[Saved entries]
-=-=-

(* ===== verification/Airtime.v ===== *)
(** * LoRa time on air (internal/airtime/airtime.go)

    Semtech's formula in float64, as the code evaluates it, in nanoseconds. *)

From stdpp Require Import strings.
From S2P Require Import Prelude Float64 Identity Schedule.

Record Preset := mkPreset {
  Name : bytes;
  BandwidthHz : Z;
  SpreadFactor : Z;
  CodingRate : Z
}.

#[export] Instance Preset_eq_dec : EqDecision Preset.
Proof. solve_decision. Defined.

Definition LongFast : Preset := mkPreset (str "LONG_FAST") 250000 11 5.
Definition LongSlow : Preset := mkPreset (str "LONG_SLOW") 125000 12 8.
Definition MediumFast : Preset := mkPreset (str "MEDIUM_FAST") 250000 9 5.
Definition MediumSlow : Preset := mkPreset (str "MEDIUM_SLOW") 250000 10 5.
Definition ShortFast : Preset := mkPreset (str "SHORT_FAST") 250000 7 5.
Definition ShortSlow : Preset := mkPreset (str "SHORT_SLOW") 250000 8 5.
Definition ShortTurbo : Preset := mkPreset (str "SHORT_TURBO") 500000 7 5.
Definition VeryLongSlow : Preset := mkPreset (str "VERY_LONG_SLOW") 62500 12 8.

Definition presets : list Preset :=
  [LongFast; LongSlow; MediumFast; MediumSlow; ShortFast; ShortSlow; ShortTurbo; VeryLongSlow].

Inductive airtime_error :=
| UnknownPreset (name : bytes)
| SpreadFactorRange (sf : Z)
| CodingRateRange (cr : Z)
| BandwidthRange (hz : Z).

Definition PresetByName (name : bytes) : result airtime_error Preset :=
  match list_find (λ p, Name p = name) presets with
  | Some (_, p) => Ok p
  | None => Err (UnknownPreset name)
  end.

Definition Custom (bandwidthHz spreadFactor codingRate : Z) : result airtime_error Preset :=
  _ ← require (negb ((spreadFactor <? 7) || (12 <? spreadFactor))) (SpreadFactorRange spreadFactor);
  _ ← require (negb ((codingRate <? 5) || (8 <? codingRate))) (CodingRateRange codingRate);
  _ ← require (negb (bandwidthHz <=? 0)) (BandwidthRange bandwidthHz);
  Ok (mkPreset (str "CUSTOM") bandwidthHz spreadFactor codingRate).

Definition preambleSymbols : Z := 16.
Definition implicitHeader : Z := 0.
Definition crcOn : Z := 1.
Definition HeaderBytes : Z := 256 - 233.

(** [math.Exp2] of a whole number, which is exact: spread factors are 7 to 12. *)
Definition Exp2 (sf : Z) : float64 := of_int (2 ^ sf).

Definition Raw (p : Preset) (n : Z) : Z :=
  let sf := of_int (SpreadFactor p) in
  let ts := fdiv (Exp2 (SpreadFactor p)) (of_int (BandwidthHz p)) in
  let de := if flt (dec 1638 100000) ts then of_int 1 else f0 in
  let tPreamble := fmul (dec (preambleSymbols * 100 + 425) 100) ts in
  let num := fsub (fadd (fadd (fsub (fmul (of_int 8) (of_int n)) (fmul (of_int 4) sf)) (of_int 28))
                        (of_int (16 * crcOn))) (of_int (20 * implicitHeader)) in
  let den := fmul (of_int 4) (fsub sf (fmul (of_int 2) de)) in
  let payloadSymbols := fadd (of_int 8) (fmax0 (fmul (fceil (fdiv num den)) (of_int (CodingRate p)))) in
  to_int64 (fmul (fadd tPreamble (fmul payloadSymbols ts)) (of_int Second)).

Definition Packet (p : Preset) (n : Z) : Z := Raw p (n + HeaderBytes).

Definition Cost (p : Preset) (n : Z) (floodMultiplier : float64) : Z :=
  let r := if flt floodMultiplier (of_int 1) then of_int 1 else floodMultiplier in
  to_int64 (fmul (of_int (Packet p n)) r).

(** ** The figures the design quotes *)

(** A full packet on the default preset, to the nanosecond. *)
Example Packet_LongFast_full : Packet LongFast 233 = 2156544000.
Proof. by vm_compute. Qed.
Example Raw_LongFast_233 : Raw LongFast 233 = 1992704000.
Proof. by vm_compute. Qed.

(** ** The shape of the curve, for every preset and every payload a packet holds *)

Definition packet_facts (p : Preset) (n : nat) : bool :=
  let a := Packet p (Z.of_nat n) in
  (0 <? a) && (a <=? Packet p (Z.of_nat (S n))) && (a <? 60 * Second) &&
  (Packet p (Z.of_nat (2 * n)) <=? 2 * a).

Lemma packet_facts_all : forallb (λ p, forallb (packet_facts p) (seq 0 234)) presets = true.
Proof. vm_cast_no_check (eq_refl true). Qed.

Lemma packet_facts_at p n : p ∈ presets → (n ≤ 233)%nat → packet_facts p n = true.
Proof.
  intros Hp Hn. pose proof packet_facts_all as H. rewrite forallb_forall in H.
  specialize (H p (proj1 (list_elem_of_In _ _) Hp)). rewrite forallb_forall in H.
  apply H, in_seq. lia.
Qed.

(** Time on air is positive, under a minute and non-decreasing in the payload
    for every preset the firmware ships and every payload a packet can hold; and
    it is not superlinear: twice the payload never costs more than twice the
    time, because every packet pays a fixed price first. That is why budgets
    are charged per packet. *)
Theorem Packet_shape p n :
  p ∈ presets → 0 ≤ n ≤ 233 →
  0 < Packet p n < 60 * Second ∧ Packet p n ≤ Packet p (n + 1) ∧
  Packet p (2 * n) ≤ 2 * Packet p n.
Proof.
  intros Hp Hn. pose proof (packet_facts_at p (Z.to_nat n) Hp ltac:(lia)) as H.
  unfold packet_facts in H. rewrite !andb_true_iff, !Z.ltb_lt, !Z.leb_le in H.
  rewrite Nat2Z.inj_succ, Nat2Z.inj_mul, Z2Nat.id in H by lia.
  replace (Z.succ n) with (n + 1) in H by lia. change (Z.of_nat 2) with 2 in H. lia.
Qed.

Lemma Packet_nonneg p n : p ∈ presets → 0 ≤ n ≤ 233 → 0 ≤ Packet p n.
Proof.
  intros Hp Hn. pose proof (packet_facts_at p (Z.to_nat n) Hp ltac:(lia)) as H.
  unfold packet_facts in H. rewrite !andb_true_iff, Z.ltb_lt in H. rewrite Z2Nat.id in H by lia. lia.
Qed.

-=-=-

Write out every line from the entries where "Example" appears.

## Response area
Example Packet_LongFast_full : Packet LongFast 233 = 2156544000.
Example Raw_LongFast_233 : Raw LongFast 233 = 1992704000.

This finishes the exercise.